Panyabungan, StartNews Kepala Dinas Pertanian (Kadistan) Kabupaten Mandailing Natal (Madina) Siar Nasution mengatakan ada beberap faktor yang menyebabkan kelangkaan pupuk subsidi si Madina.
Satu di antaranya, proses pengambilan pupuk yang saat ini dinilai panjang dan ruwet. Selain itu, juga minimnya kuota pupuk yang ditetapkan oleh pemerintah pusat.
“Penyebabnya adalah proses penebusan pupuk yang panjang. Proses untuk menebus pupuk yang ada di distributor penuh perjalanan panjang. Antara kios pengecer dengan distributor ini masih ada lagi hubungan kerja sama, antara distributor dengan produsen juga masih ada. Antara distributor dengan pusat ini baru seminggu yang lewat dibuat kontrak. Sebetulnya, masalah kelangkaan tidak ada, namun masalahnya adalah proses pengambilan pupuk ini sekarang sangat panjang dan ruwet,” kata Siar Nasution, Rabu (19/1/2022).

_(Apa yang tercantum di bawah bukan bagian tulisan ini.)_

(** What may be done to a spool. *)
Inductive spool_step : AutoSpool → AutoSpool → Prop :=
| step_write s b r s' : AutoSpool_write io_fuel s b = (r, s') → spool_step s s'
| step_flush s r s' : w_flush s = (r, s') → spool_step s s'
| step_seek s p r s' : w_seek s p = (r, s') → spool_step s s'
| step_read s n r s' : reader_read s n = (r, s') → spool_step s s'.

Lemma spool_steps_ok base s s' : spool_ok base s → rtc spool_step s s' → spool_ok base s'.
Proof.
  intros Hs Hr. induction Hr as [|s s1 s' Hstep _ IH]; [done|]. apply IH.
  destruct Hstep; [by eapply AutoSpool_write_ok|by eapply spool_ok_flush|by eapply spool_ok_seek|by eapply spool_ok_read].
Qed.

(** The limits a spool starts with. *)
Definition limits_given (memory_threshold : option Z) (budget : SpoolBudget) : Prop :=
  (∀ t, memory_threshold = Some t → 0 ≤ t < u64_max) ∧
  (∀ l, ro_limit (sb_retained_output budget) = Some l → 0 ≤ l) ∧
  (∀ l, ts_limit (sb_temporary_storage budget) = Some l → ts_written (sb_temporary_storage budget) ≤ l).

Lemma AutoSpool_new_ok threshold dir budget d r d' :
  limits_given threshold budget → AutoSpool_new threshold dir budget d = (r, d') →
  match r with
  | Ok s => spool_ok (files d) s ∧ as_disk s = d' ∧ as_budget s = budget ∧ as_memory_threshold s = threshold ∧
      spool_contents s = [] ∧ spool_position s = 0
  | Err _ => files d' = files d
  end.
Proof.
  intros (Ht & Hr & Hw). unfold AutoSpool_new. case_decide.
  - destruct (create_temp_spool dir d) as [[[f p]|e] d1] eqn:Ec; apply create_temp_files in Ec; intros [= <- <-]; [|done].
    by destruct Ec as (? & ? & ? & ?).
  - intros [= <- <-]. split_and!; try done. split; [|by split]. unfold inner_ok. cbn. split_and!; [done|done|..].
    + destruct threshold as [t|]; [|done]. cbn. by apply (Ht t).
    + destruct threshold as [t|]; [|done]. intros _. by apply (Ht t).
    + destruct (ro_limit _) as [l|]; [|done]. intros _. by apply Hr.
Qed.

Lemma cleanup_files base s r d : spool_ok base s → AutoSpool_cleanup s = (r, d) → r = Ok tt ∧ files d = base.
Proof.
  intros [Hin _]. unfold AutoSpool_cleanup, inner_ok in *. destruct (as_inner s) as [cursor|file path].
  - intros [= <- <-]. by destruct Hin.
  - destruct Hin as [Hp Hf]. destruct (tl_removed Hlaws path (as_disk s)) as (d1 & Hr & Hd); [set_solver|].
    rewrite Hr. intros [= <- <-]. split; [done|]. rewrite Hd, Hf. set_solver.
Qed.

(** ** The settings of a spool do not change *)

Definition spool_settings s : option Z * option Z * option Z :=
  (as_memory_threshold s, ro_limit (sb_retained_output (as_budget s)), ts_limit (sb_temporary_storage (as_budget s))).

Lemma only_limits_settings s s' : only_limits s s' → spool_settings s' = spool_settings s.
Proof. intros (_ & _ & Ht & _ & Hr & Hl). unfold spool_settings. by rewrite Ht, Hr, Hl. Qed.

Lemma maybe_roll_settings s n r s' : maybe_roll_to_file io_fuel s n = (r, s') → spool_settings s' = spool_settings s.
Proof.
  unfold maybe_roll_to_file. destruct (as_inner s) as [cursor|]; [|by intros [= _ <-]]. destruct (negb _); [by intros [= _ <-]|].
  case_decide; [by intros [= _ <-]|]. unfold roll_to_file.
  destruct (check_temporary_storage_write s _) as [[[]|e] s1] eqn:E1; destruct (check_temporary_spec _ _ _ _ E1) as (Ho & _ & Hr1);
    [destruct Hr1 as [-> _]|intros [= _ <-]; by apply only_limits_settings].
  destruct (create_temp_spool _ _) as [[[f p]|e] d]; [|by intros [= _ <-]].
  destruct (copy_buffer io_fuel f cursor); [|by intros [= _ <-]].
  destruct (charge_temporary_storage_write _ _) as [[[]|e] s2] eqn:E2; destruct (charge_temporary_spec _ _ _ _ E2) as (Ho2 & _ & _);
    intros [= _ <-]; exact (only_limits_settings _ _ Ho2).
Qed.
Lemma fill_volume_spec next remaining file archive m rest copied file' archive' m' :
  0 ≤ remaining → I archive rest → got file [] →
  fill_volume io_fuel next remaining file (archive, m) = (Ok copied, file', (archive', m')) →
  I archive' (drop (Z.to_nat remaining) rest) ∧ got file' (next ++ take (Z.to_nat remaining) rest) ∧
  copied = zlen (take (Z.to_nat remaining) rest).
Proof.
  intros Hr Ha Hf. unfold fill_volume. pose proof (vl_tracked _ _ Hdir) as Ht.
  destruct (io_write_all io_fuel file next) as [[[]|] file1] eqn:Ew; [|done].
  pose proof (write_all_tracked got Ht _ _ _ _ _ Hf Ew) as Hf1.
  destruct (OperationMonitor_copy_to io_fuel m _ file1) as [[[[n|] m1] t1] file2] eqn:Ec; [|done].
  destruct (copy_to_gives io_fuel _ (take_giving I (drop (Z.to_nat remaining) rest) HI) got Ht _ _ _ _ _ _ _ _ _
    (take_left_intro I archive remaining rest Hr Ha) Hf1 Ec) as ([Ha' _] & Hf2 & ->).
  destruct (w_flush file2) as [[[]|] file3] eqn:Ef; [|done]. destruct (OperationMonitor_check m1) as [[[]|] m2]; [|done].
  intros [= <- <- <- _]. split_and!; [exact Ha'| |done]. by apply (tr_flush _ Ht _ _ _ Hf2).
Qed.

(** A volume that was written is stored; nothing else changes. *)
Lemma write_volume_file_spec {A X} path budget dir (x : X) (write : T → X → result A R7zError * T * X) a budget' dir' x' :
  write_volume_file path budget dir x write = (Ok a, budget', dir', x') →
  ∃ file file', got file [] ∧ write file x = (Ok a, file', x') ∧
    ∀ d, got file' d → stored dir' !! path = Some d ∧ ∀ q, q ≠ path → stored dir' !! q = stored dir !! q.
Proof.
  unfold write_volume_file. destruct (OpenVolumeBudget_charge budget) as [b|]; [|done].
  destruct (vd_create path dir) as [[file|] dir1] eqn:Ec; [|done]. destruct (vl_created _ _ Hdir _ _ _ _ Ec) as [Hf Hq].
  destruct (write file x) as [[res file'] x1] eqn:Ew. intros [= -> _ <- <-]. exists file, file'. split_and!; [done|done|].
  intros d Hd. rewrite (vl_closed _ _ Hdir _ _ _ _ Hd). split; [by rewrite lookup_insert_eq|].
  intros q Hne. rewrite lookup_insert_ne by done. by apply Hq.
Qed.

(** The names of some volumes in a row. *)
Definition volume_paths (base : list Z) (index : Z) (count : nat) : list (list Z) :=
  map (λ i, volume_path base (index + Z.of_nat i)) (seq 0 count).

Lemma volume_paths_succ base index count :
  volume_paths base index (Datatypes.S count) = volume_path base index :: volume_paths base (index + 1) count.
Proof.
  unfold volume_paths. cbn [seq map]. rewrite Z.add_0_r, <- seq_shift, map_map. f_equal. apply map_ext. intros i. f_equal. lia.
Qed.

Lemma volume_path_later base index count : 0 ≤ index → volume_path base index ∉ volume_paths base (index + 1) count.
Proof.
  intros Hi Hin. unfold volume_paths in Hin. apply list_elem_of_fmap in Hin as (i & Heq & _). apply volume_path_inj in Heq; lia.
Qed.

(** The names and contents of volumes, and nothing else changed. *)
Definition volumes_stored (paths : list (list Z)) (parts : list bytes) (before after : gmap (list Z) bytes) : Prop :=
  Forall2 (λ path part, after !! path = Some part) paths parts ∧ ∀ q, q ∉ paths → after !! q = before !! q.
(* ===== verification/OpenFiles.v ===== *)
(** * Opening archives by name (src/src/archive_source.rs, src/src/archive.rs)

    The files of an archive are found by their names: a name that ends in .001 stands for
    all volumes that are numbered from it on. *)

From stdpp Require Import base numbers list option strings gmap.
From Stdlib Require Import ZArith Lia.
From S2P Require Import Prelude PropertyId Parsers Method Folder Error Operation Readers Resources Aes DecoderPlan PackInfo StreamInfo FilesInfo DecoderRun Entries FolderDecode FolderRead FileStreams Headers ArchiveSource PackedSource ArchiveNames EntryReads Archive WriteHeader WriteOptions Writers Lzma2Encoder WriteFolders StreamingFolder FolderWriting ArchiveWriter ArchiveWritten WrittenArchive ArchiveBuilder Copying Spool Spooled StreamedOutput Volumes VolumesWritten.

(** ** The text of a path

    Separators at the end of a path, and parts there that stand for the directory itself,
    are no part of its file name. All is done on the reversed text. *)
Fixpoint skip_tail (r : list Z) : list Z :=
  match r with
  | 47 :: r => skip_tail r
  | 46 :: ((47 :: _) as r) => skip_tail r
  | _ => r
  end.
Fixpoint span_name (r : list Z) : list Z * list Z :=
  match r with
  | [] => ([], [])
  | c :: r' => if decide (c = 47) then ([], r) else let '(name, dir) := span_name r' in (c :: name, dir)
  end.
(** [Path::file_name], with what comes before it, both reversed. *)
Definition split_file_name (path : list Z) : option (list Z * list Z) :=
  let '(name, dir) := span_name (skip_tail (reverse path)) in
  if decide (name = [] ∨ name = [46] ∨ name = [46; 46]) then None else Some (name, dir).
(** A reversed name at its last dot; a dot in front starts no extension. *)
Fixpoint split_dot (r : list Z) : option (list Z * list Z) :=
  match r with
  | [] => None
  | c :: r =>
      if decide (c = 46) then Some ([], r)
      else match split_dot r with Some (ext, stem) => Some (c :: ext, stem) | None => None end
  end.
Definition split_extension (name : list Z) : option (list Z * list Z) :=
  match split_dot name with Some (_, []) | None => None | Some p => Some p end.
(** [Path::extension]. *)
Definition extension (path : list Z) : option (list Z) :=
  match split_file_name path with
  | Some (name, _) => match split_extension name with Some (ext, _) => Some (reverse ext) | None => None end
  | None => None
  end.
(** [Path::with_extension], the extension not being empty. *)
Definition with_extension (path ext : list Z) : list Z :=
  match split_file_name path with
  | Some (name, dir) =>
      let stem := match split_extension name with Some (_, stem) => stem | None => name end in
      reverse (stem ++ dir) ++ 46 :: ext
  | None => path
  end.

Selain itu, kata dia, masalah input data ke e-RDKK dan kuota pupuk yang ditetapkan pemerintah pusat dinilai terlalu minim.”Masyarakat tidak tahu masalah input– meng-input dan ini persoalan yang kami hadapi. Kemudian masalah kuota pupuk. Kebutuhan pupuk kita sekitar 10 ribu ton, tapi nyatanya kuota yang diberikan pusat hanya 3.778 ton,” kata Siar.
Meski begitu, untuk mempercepat pengambilan pupuk tersebut, Siar menyebut pihaknya telah memanggil pihak distributor pada Minggu yang lalu.Pada pertemuan tersebut dia meminta agar pihak distributor secepatnya mengambil terobosan-terobosan agar pupuk tersebut dapat diambil secepatnya ke produsen.
“Dari pernyataan pihak distributor pada saat kami panggil, kedatangan pupuk bersubsidi ini diperkirakan paling cepat datang pada awal bulan dua,” ungkapnya.
Belakangam ini para petani di Kabupaten Madina kesulitan mendapatkan pupuk urea bersubsidi. Petani juga mengeluhkan sulitnya mendapatkan pupuk non-subsidi di pasaran. Kalaupun pupuknya ada, tetapi harganya mahal, di atas harga Rp 600 ribu per saknya.
Akibat susahnya pupuk tersebut, para petani yang sebelumnya sudah melakukan pola tanam terpaksa mengurangi takaran pupuk dari standar biasanya. Hal ini akan berimbas pada hasil panen nantinya.